Jolyon Breckon, Contributing Writer

(Billie Wyler)

Hurricanes have been a part of life at Tulane University long before any current students were even a twinkle in their parents’ eyes. Though every region in the country has its set of natural disasters of which it must mitigate the consequences, hurricanes and New Orleans have a notable relationship. 

New Orleans has been hit by roughly 18% of all hurricanes that have made landfall in North America since 1851. Each year, the city and university manage to defy the odds yet again, surviving storms responsible for the displacement of tens of thousands of citizens.

For students coming from other states — or even countries — unaffected by this type of natural disaster, hurricanes may be an almost mythic, terrifying concept. Perhaps much of the fear of hurricanes comes as a result of the lore surrounding them, yet many students may feel unprepared for such a disaster when it actually strikes.

Given Tulane’s unique location in the path of so many hurricanes, the school has to prepare its students for what is most likely an inevitability in each Tulane student’s career: a truly destructive storm. 

Jason Ferguson is the executive director of emergency management in the Office of Emergency Management at Tulane. As his title would suggest, he coordinates all affairs relating to the university’s disaster management and mitigation and assisting students in forming their own evacuation plans.

Ferguson says, “During the summer, our office is part of a series of webinars for new parents. [These] webinars focus on hurricane planning and what families and students can do to be prepared. And how students should develop their own personal evacuation plan that they can implement independently of the university.” 

Ferguson went on to describe the preparation that his office offers first-year students, restating that it was each student and their family’s responsibility to form an evacuation plan with or without assistance from the university. The OEM offers a variety of opportunities for students to create an evacuation plan, but none are mandatory or specifically highlighted during freshman orientation. As a result, this hurricane evacuation information may get lost amongst all the other new instructions that freshmen receive.
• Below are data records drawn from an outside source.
(** ** The receiving thread *)

(** Statement by statement the receiver of nmgen.c. *)
Definition nvgen_receiver_body (mem : loc) (fd : Z) (ring : loc) (rounds : nat) : M (proc W) (Z * Z) :=
  _ ← pop_nm_rxring_init fd ring mem;
  x ← iter_nat (nmgen_recv_round fd ring) rounds (0, 0);
  match x with inl c | inr c => mret c end.
End nvgen.
Arguments Stop {A}.
Arguments Skip {A}.
Arguments Publish {A} a.

(** ** Indices *)

(** Both indices are in range and [head], which moves by whole blocks, is
    even. *)
Record idx_ok (r : nvgen_ring) : Prop := IdxOk {
  io_head : 0 <= nr_head r < 256;
  io_even : nr_head r `mod` 2 = 0;
  io_tail : 0 <= nr_tail r < 256;
  io_mask : nr_mask r = 255
}.

Lemma make_even_spec x : 0 <= x < 2 ^ 32 -> make_even x = 2 * (x / 2).
Proof.
  intros Hx. unfold make_even.
  assert (Z.land x (2 ^ 32 - 2) = Z.shiftl (Z.shiftr x 1) 1) as ->.
  { apply Z.bits_inj'. intros n Hn. rewrite Z.land_spec.
    assert (n = 0 \/ 1 <= n) as [->|H1] by lia; [by rewrite andb_false_r, Z.shiftl_spec_low|].
    rewrite Z.shiftl_spec, Z.shiftr_spec by lia. replace (n - 1 + 1) with n by lia.
    change (2 ^ 32 - 2) with (Z.shiftl (Z.ones 31) 1). rewrite Z.shiftl_spec, Z.testbit_ones by lia.
    destruct (decide (n < 32)) as [Hlt|Hge].
    - replace ((0 <=? n - 1) && (n - 1 <? 31)) with true by lia. by rewrite andb_true_r.
    - assert (Z.testbit x n = false) as ->; [|done].
      destruct (decide (x = 0)) as [->|Hx0]; [apply Z.testbit_0_l|].
      apply Z.bits_above_log2; [lia|]. assert (Z.log2 x < 32) by (apply Z.log2_lt_pow2; lia). lia. }
  rewrite Z.shiftl_mul_pow2, Z.shiftr_div_pow2 by lia. change (2 ^ 1) with 2. lia.
Qed.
After the relatively sudden evacuation during Hurricane Ida, Tulane needs to better assist its incoming students in preparing for potential disasters. 

The simplest way to do this would be including evacuation planning as a mandatory part of freshman orientation. While first-year students are presented with various webinars and activities about clubs and off-campus opportunities, there is no required webinar or activity which fully explains the necessity of creating a ready-to-go evacuation plan or provides students with an example.

Were freshmen presented with not only an opportunity, but a requirement that they create a cohesive and — ideally — bullet-proof evacuation plan that does not rely on university resources, evacuations may have run much smoother than the one we experienced most recently.

Without a cohesive evacuation plan, students are left floundering on the day a hurricane hits. The final responsibility to make an evacuation plan will always fall on the students, but the university needs to assist in a much more hands-on capacity for students to safely escape the destructive impacts of a future hurricane.